For one of my projects at work, I thought I could reduce memory usage
by storing vectors of sorted integers as vectors of ranges. For
example, the vector [1,3,4,5,10,14,15,16,17,18]
would be represented
by [1, 3..5, 10, 14..18]
.
(Spoiler: the memory usage was higher because there weren’t enough runs of consecutive numbers to offset the cost of using 8 bytes rather than 4 bytes for single numbers.)
I quickly wrote a Rust function to convert a slice of u32s to a vector of ranges.
type Range = (u32, u32);
/// Returns the shortest vector of ranges that covers `xs`.
///
/// The argument `xs` should (1) be sorted, (2) contain no dupes.

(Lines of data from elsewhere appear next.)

(** ** C3: the two queries of a top/bottom tool *)

(** C3. Both top/bottom tools issue the top query first and, once it has
    resolved, the bottom query. The field of a metric is the one the
    [switch] on the metric selects, listed here metric by metric. The top
    query is the base query followed by
    [ORDER BY field DESC LIMIT topCount]; the bottom query is the same
    base query, then the condition [AND field > 0], then
    [ORDER BY field ASC LIMIT bottomCount]; for keywords ranked by
    QUALITY_SCORE nothing stands between the base query and the
    ordering. *)
Theorem C3_top_and_bottom_queries :
  forall (H : Host),
    (forall (formatKeyword : Row -> JsVal) (args : GetTopBottomKeywordsArgs)
            (cl : ClientBehaviour),
       let base := keyword_baseQuery args in
       let field :=
         match tk_metric args with
         | KM_COST => "metrics.cost_micros"
         | KM_CLICKS => "metrics.clicks"
         | KM_CONVERSIONS => "metrics.conversions"
         | KM_CTR => "metrics.ctr"
         | KM_CONVERSION_RATE => "metrics.conversion_rate"
         | KM_CPC => "metrics.average_cpc"
         | KM_QUALITY_SCORE => "ad_group_criterion.quality_info.quality_score"
         end in
       let top := base ++ " ORDER BY " ++ field ++ " DESC LIMIT "
                       ++ NumberToString H (tk_topCount args) in
       let exclusion :=
         match tk_metric args with
         | KM_QUALITY_SCORE => EmptyString
         | _ => " AND " ++ field ++ " > 0"
         end in
       let bottom := base ++ exclusion ++ " ORDER BY " ++ field ++ " ASC LIMIT "
                          ++ NumberToString H (tk_bottomCount args) in
       keyword_orderByField (tk_metric args) = field /\
       calls cl (getTopBottomKeywords H formatKeyword args) =
         match on_query cl [] top with
         | inl _ => [CallQuery top]
         | inr _ => [CallQuery top; CallQuery bottom]
         end) /\
    (forall (formatProduct : Row -> JsVal) (args : GetTopBottomProductsArgs)
            (cl : ClientBehaviour),
       let base := product_baseQuery args in
       let field :=
         match tp_metric args with
         | PM_COST => "metrics.cost_micros"
         | PM_CLICKS => "metrics.clicks"
         | PM_CONVERSIONS => "metrics.conversions"
         | PM_REVENUE => "metrics.conversions_value"
         | PM_ROAS => "metrics.conversions_value / NULLIF(metrics.cost_micros, 0)"
         | PM_CTR => "metrics.ctr"
         | PM_CONVERSION_RATE => "metrics.conversion_rate"
         end in
       let top := base ++ " ORDER BY " ++ field ++ " DESC LIMIT "
                       ++ NumberToString H (tp_topCount args) in
       let bottom := base ++ " AND " ++ field ++ " > 0" ++ " ORDER BY " ++ field
                          ++ " ASC LIMIT " ++ NumberToString H (tp_bottomCount args) in
       product_orderByField (tp_metric args) = field /\
       calls cl (getTopBottomProducts H formatProduct args) =
         match on_query cl [] top with
         | inl _ => [CallQuery top]
         | inr _ => [CallQuery top; CallQuery bottom]
         end).
Proof.
  intros H. split.
  - intros formatKeyword args cl base field top exclusion bottom.
    assert (Hf : keyword_orderByField (tk_metric args) = field)
      by (subst field; destruct (tk_metric args); reflexivity).
    split; [exact Hf |].
    unfold getTopBottomKeywords.
    rewrite (two_queries_calls cl (keyword_topQuery H args) (keyword_bottomQuery H args)
               (fun t b => {| tb_topPerformers := map formatKeyword t;
                              tb_bottomPerformers := map formatKeyword b |}));
      [| intros e; eexists; apply catch_throws].
    unfold keyword_topQuery, keyword_bottomQuery, keyword_bottomCondition.
    rewrite Hf. reflexivity.
  - intros formatProduct args cl base field top bottom.
    assert (Hf : product_orderByField (tp_metric args) = field)
      by (subst field; destruct (tp_metric args); reflexivity).
    split; [exact Hf |].
    unfold getTopBottomProducts.
    rewrite (two_queries_calls cl (product_topQuery H args) (product_bottomQuery H args)
               (fun t b => {| tb_topPerformers := map formatProduct t;
                              tb_bottomPerformers := map formatProduct b |}));
      [| intros e; eexists; apply catch_throws].
    unfold product_topQuery, product_bottomQuery.
    rewrite Hf. reflexivity.
Qed.

(** ** C4: the CUSTOM date range without its pair *)

(** C4, what the code does at the failing input. With [dateRange] CUSTOM
    and no [customDateRange], both schemas accept the arguments, the date
    condition becomes [segments.date DURING CUSTOM], and the query is
    sent to the client; the call succeeds when the client answers. *)
Lemma C4_custom_without_range_is_queried :
  parse getSearchTermsReportSchema (VObj [("dateRange", VStr "CUSTOM")])
    = Valid custom_without_range /\
  getSearchTermsReport_dateClause custom_without_range
    = "segments.date DURING CUSTOM" /\
  run empty_client
      (callTool demo_host (handlers demo_host demo_unmodelled)
         "get_search_terms_report" (VObj [("dateRange", VStr "CUSTOM")]))
    = ([CallQuery (getSearchTermsReport_query demo_host custom_without_range)],
       inr (content demo_host (VArr []))) /\
  parse listCampaignsSchema (VObj [("dateRange", VStr "CUSTOM")])
    = Valid list_custom_without_range /\
  listCampaigns_where list_custom_without_range =
    ["campaign.status != " ++ dquote ++ "REMOVED" ++ dquote;
     "segments.date DURING CUSTOM"] /\
  run empty_client
      (callTool demo_host (handlers demo_host demo_unmodelled)
         "list_campaigns" (VObj [("dateRange", VStr "CUSTOM")]))
    = ([CallQuery (listCampaigns_query demo_host list_custom_without_range)],
       inr (content demo_host (VArr []))).
Proof. repeat split; vm_compute; reflexivity. Qed.
(** * openrsync receiver: the phased control flow of [rsync_receiver]

    A shallow embedding of [receiver.c].  The receiver is an orchestrator:
    almost every line is a call to a collaborator (the wire I/O helpers,
    the file-list code, the uploader, the downloader, system calls).  The
    embedding keeps the control flow of the C function and records every
    such call, in program order, in a trace of [event]s.  What the
    collaborators answer is supplied by an environment [env]; no
    assumption is made about those answers. *)

From Stdlib Require Import ZArith String Bool Lia.
From stdpp Require Import base list.

Local Open Scope Z_scope.

(** ** Constants of the system headers *)

Module Sys.

(** [<sys/stat.h>]: file type mask and the directory type (octal
    0170000 and 0040000). *)
Definition S_IFMT : Z := 61440.
Definition S_IFDIR : Z := 16384.
Definition S_ISDIR (m : Z) : bool := Z.land m S_IFMT =? S_IFDIR.

(** [<poll.h>]: event bits and the infinite timeout. *)
Definition POLLIN : Z := 1.
Definition POLLERR : Z := 8.
Definition POLLHUP : Z := 16.
Definition POLLNVAL : Z := 32.
Definition INFTIM : Z := -1.

(** A C integer used as a condition. *)
Definition truthy (z : Z) : bool := negb (z =? 0).

End Sys.
Import Sys.

(** ** Data *)

(** The fields of [struct opts] that the receiver reads. *)
Record opts := Opts {
  recursive : bool;
  dry_run : bool;
  preserve_times : bool;
  preserve_perms : bool;
  server : bool;
  del : bool
}.

(** The fields of [struct sess] that the receiver reads;
    [mplex_read_remain] changes under [io_read_flush] and lives with
    the mutable state below. *)
Record sess := Sess {
  sess_opts : opts;
  mplex_reads : bool
}.

(** [struct flist] with the part of [st] that is used here. *)
Record flstat := FlStat { mode : Z; mtime : Z }.
Record flist := FList { path : string; st : flstat }.

(** The macros of [extern.h] that print a message. *)
Inductive logkind := ERR | ERRX | ERRX1 | WARNX | LOG1 | LOG2 | LOG4.

(** One constructor per collaborator the receiver calls, with the
    arguments that differ from call to call.  [EvPostDir] marks the entry
    into [post_dir]; it is the only event that is not a call leaving the
    file. *)
Inductive event :=
| EvPledge (promises : string)
| EvWriteInt (fd v : Z)
| EvReadInt (fd : Z) (got : option Z)
| EvFlistRecv (fd : Z)
| EvStrdup (s : string)
| EvMkpath (p : string)
| EvUmask (m : Z)
| EvOpen (p : string)
| EvFlistGenLocal (p : string)
| EvUnveil (p perms : option string)
| EvFlistDel (dfd : Z) (dflsz flsz : nat)
| EvCalloc (n : nat)
| EvPoll (fd0 fd1 timeo : Z)
| EvUploader (i : nat) (fd1 : Z)
| EvReadFlush (fd : Z)
| EvDownloader (fd : Z)
| EvPostDir (i : nat)
| EvTime
| EvUtimensat (dfd : Z) (p : string) (atime mtime : Z)
| EvFchmodat (dfd : Z) (p : string) (m : Z)
| EvStatsRecv (fd : Z)
| EvClose (fd : Z)
| EvFlistFree (n : nat)
| EvFree
| EvMsg (k : logkind) (fmt : string).

Definition trace := list event.

(** ** The environment *)

(** What the collaborators answer during one turn of the transfer loop.
    [rsync_uploader] receives pointers to the cursor, to [pfd[1].fd] and
    the [newdir] array, [rsync_downloader] a pointer to the download
    handle: their new contents are part of the answer. *)
Record iter := Iter {
  poll_c : Z;
  poll_revents0 : Z;
  poll_revents1 : Z;
  up_c : Z;
  up_idx : nat;
  up_fd : Z;
  up_newdir : list (nat * Z);
  flush_ok : bool;
  flush_remain : Z;
  down_c : Z;
  down_dl : option nat
}.

(** What the collaborators answer outside the loop, one field per call
    site.  A call whose C result is tested with [!] answers with a [bool]
    or an [option] (the value stored through the pointer argument); a call
    whose result is compared with a number answers with that number.
    [flist_gen_local] stores a pointer that may be [NULL] on success. *)
Record env := Env {
  pledge_rc : Z;
  preamble_ok : bool;
  flist_recv_res : option (list flist);
  status_res : option Z;
  strdup_ok : bool;
  mkpath_rc : Z;
  umask_old : Z;
  open_rc : Z;
  gen_local_res : option (option (list flist));
  unveil_rc : Z;
  unveil_lock_rc : Z;
  flist_del_ok : bool;
  calloc_ok : bool;
  iters : list iter;
  time_now : nat -> Z;
  utimensat_rc : nat -> Z;
  fchmodat_rc : nat -> Z;
  phase_write_ok : bool;
  ack_res : option Z;
  stats_ok : bool;
  goodbye_ok : bool
}.

(** ** Local variables of [rsync_receiver] *)

Record locals := Locals {
  fl : list flist;          (* fl, flsz: NULL is the empty list *)
  dfl : option (list flist);(* dfl, dflsz: None is NULL *)
  rc : Z;
  dfd : Z;
  phase : Z;
  ioerror : Z;
  newdir : list Z;
  oumask : Z;
  pfd1_fd : Z;
  revents0 : Z;
  revents1 : Z;
  dl : option nat;
  idx : nat;                (* i *)
  read_remain : Z           (* sess->mplex_read_remain *)
}.

Definition init : locals :=
  {| fl := []; dfl := None; rc := 0; dfd := -1; phase := 0; ioerror := 0;
     newdir := []; oumask := 0; pfd1_fd := -1; revents0 := 0; revents1 := 0;
     dl := None; idx := 0%nat; read_remain := 0 |}.

Definition flsz (s : locals) : nat := length (fl s).
Definition dflsz (s : locals) : nat := from_option length 0%nat (dfl s).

/// If `xs` respects (1) and (2), then the following invariant holds:
/// expand(&to_ranges(&xs)) == xs
pub fn to_ranges(xs: &[u32]) -> Vec<Range> {
let mut v: Vec<Range> = Vec::new();
if xs.is_empty() {
return v;
}
let mut start_idx = 0;
for idx in 1 .. xs.len() {
if xs[idx] != xs[idx-1] + 1 {
v.push( (xs[start_idx], xs[idx-1]) );
start_idx = idx;
}
}
v.push( (xs[start_idx], xs[xs.len() - 1]) );
v.shrink_to_fit();
return v;
}
Array indices can be hard to get right, and anything more complex than a simple for loop and I start doubting myself and I wonder if there’s a subtlety I’ve gotten wrong. My code seems to work, but I’m afraid that it could blow up at the worst possible time. I’m sure it’s a feeling shared by many programmers.
To give us more confidence, we write unit tests. We prepare carefully
crafted inputs and we write down their expected outputs; we pass the
inputs to our function, and we ensure that our predicted outputs match
the actual outputs. Here’s a unit test for to_ranges
:
#[test]
fn manual_tests() {
assert!(to_ranges(&[]).is_empty());
assert_eq!(vec![(1,1), (3,3), (5,5)], to_ranges(&[1,3,5]));
assert_eq!(vec![(1,4)], to_ranges(&[1,2,3,4]));
assert_eq!(
vec![(1,1), (3,5), (10,10), (14,18)],
to_ranges(&[1,3,4,5,10,14,15,16,17,18]));
}
Is this sufficient? I don’t know. All the tests pass, but there are only 4, that’s not very much. Maybe there’s a condition that’s not tested here? Maybe I subconsciously avoided an edge case? We wanted to increase our confidence in our code, but we’ve only increased our self-doubt!
Property testing is just another tool in the testing toolbox, but it’s one that can increase our confidence in our code. Rather than test a function in a case-by-case fashion, we instead write properties: we express relationships that exist between all inputs and their outputs. We then let a generator feed hundreds, even thousands of test cases to our function and verify that our properties hold.
The property for to_ranges
is given in its doc-comment: if an acceptable
input—a slice of sorted u32s with no duplicates—is given, then we should
be able to “expand” the output and obtain the input again. This is a common
pattern in property testing.
Using the proptest crate, I create a simple property and I ask the proptest runner to generate 5000 inputs and ensure that the property hold.
use proptest::prelude::*;
use proptest::test_runner::Config;
pub fn expand(ranges: &[Range]) -> Vec<u32> {
let mut v: Vec<u32> = Vec::new();
for (start, end) in ranges {
v.extend(*start ..= *end);
}
return v;
}
proptest! {
#![proptest_config(Config::with_cases(5000))]
#[test]
fn prop_to_ranges(bset in prop::collection::btree_set(any::<u32>(), 0 .. 1000)) {
let input: Vec<u32> = bset.into_iter().collect();
let output: Vec<u32> = expand(&to_ranges(&input));
prop_assert_eq!(&input[..], &output[..]);
}
}
(I use the generator for BTreeSet<u32>
to obtain a sorted set of
u32s and then convert to a Vec<u32>
. I think it’s simpler than
generating a vector, sorting it, and de-duplicating it.)
With not very many lines of code, I’m able to greatly increase my confidence
that I didn’t mess up the indexes in to_ranges
. It’s still possible that
there’s something wrong that my property test missed, but it would be much
less likely that a bug was present in code that was tested 5000 times than
in code that was tested 4 times.
Property tests are a great addition to your testing toolbox. A recent book by Fred Hébert, Property-Based Testing with PropEr, Erlang, and Elixir, offers a great and approachable introduction to property testing using tools for Erlang and Elixir. Although the book is mostly targeted at programmers of these two communities, there is enough language-agnostic advice to make it a good purchase for anyone interested in using property testing to make their programs more robust.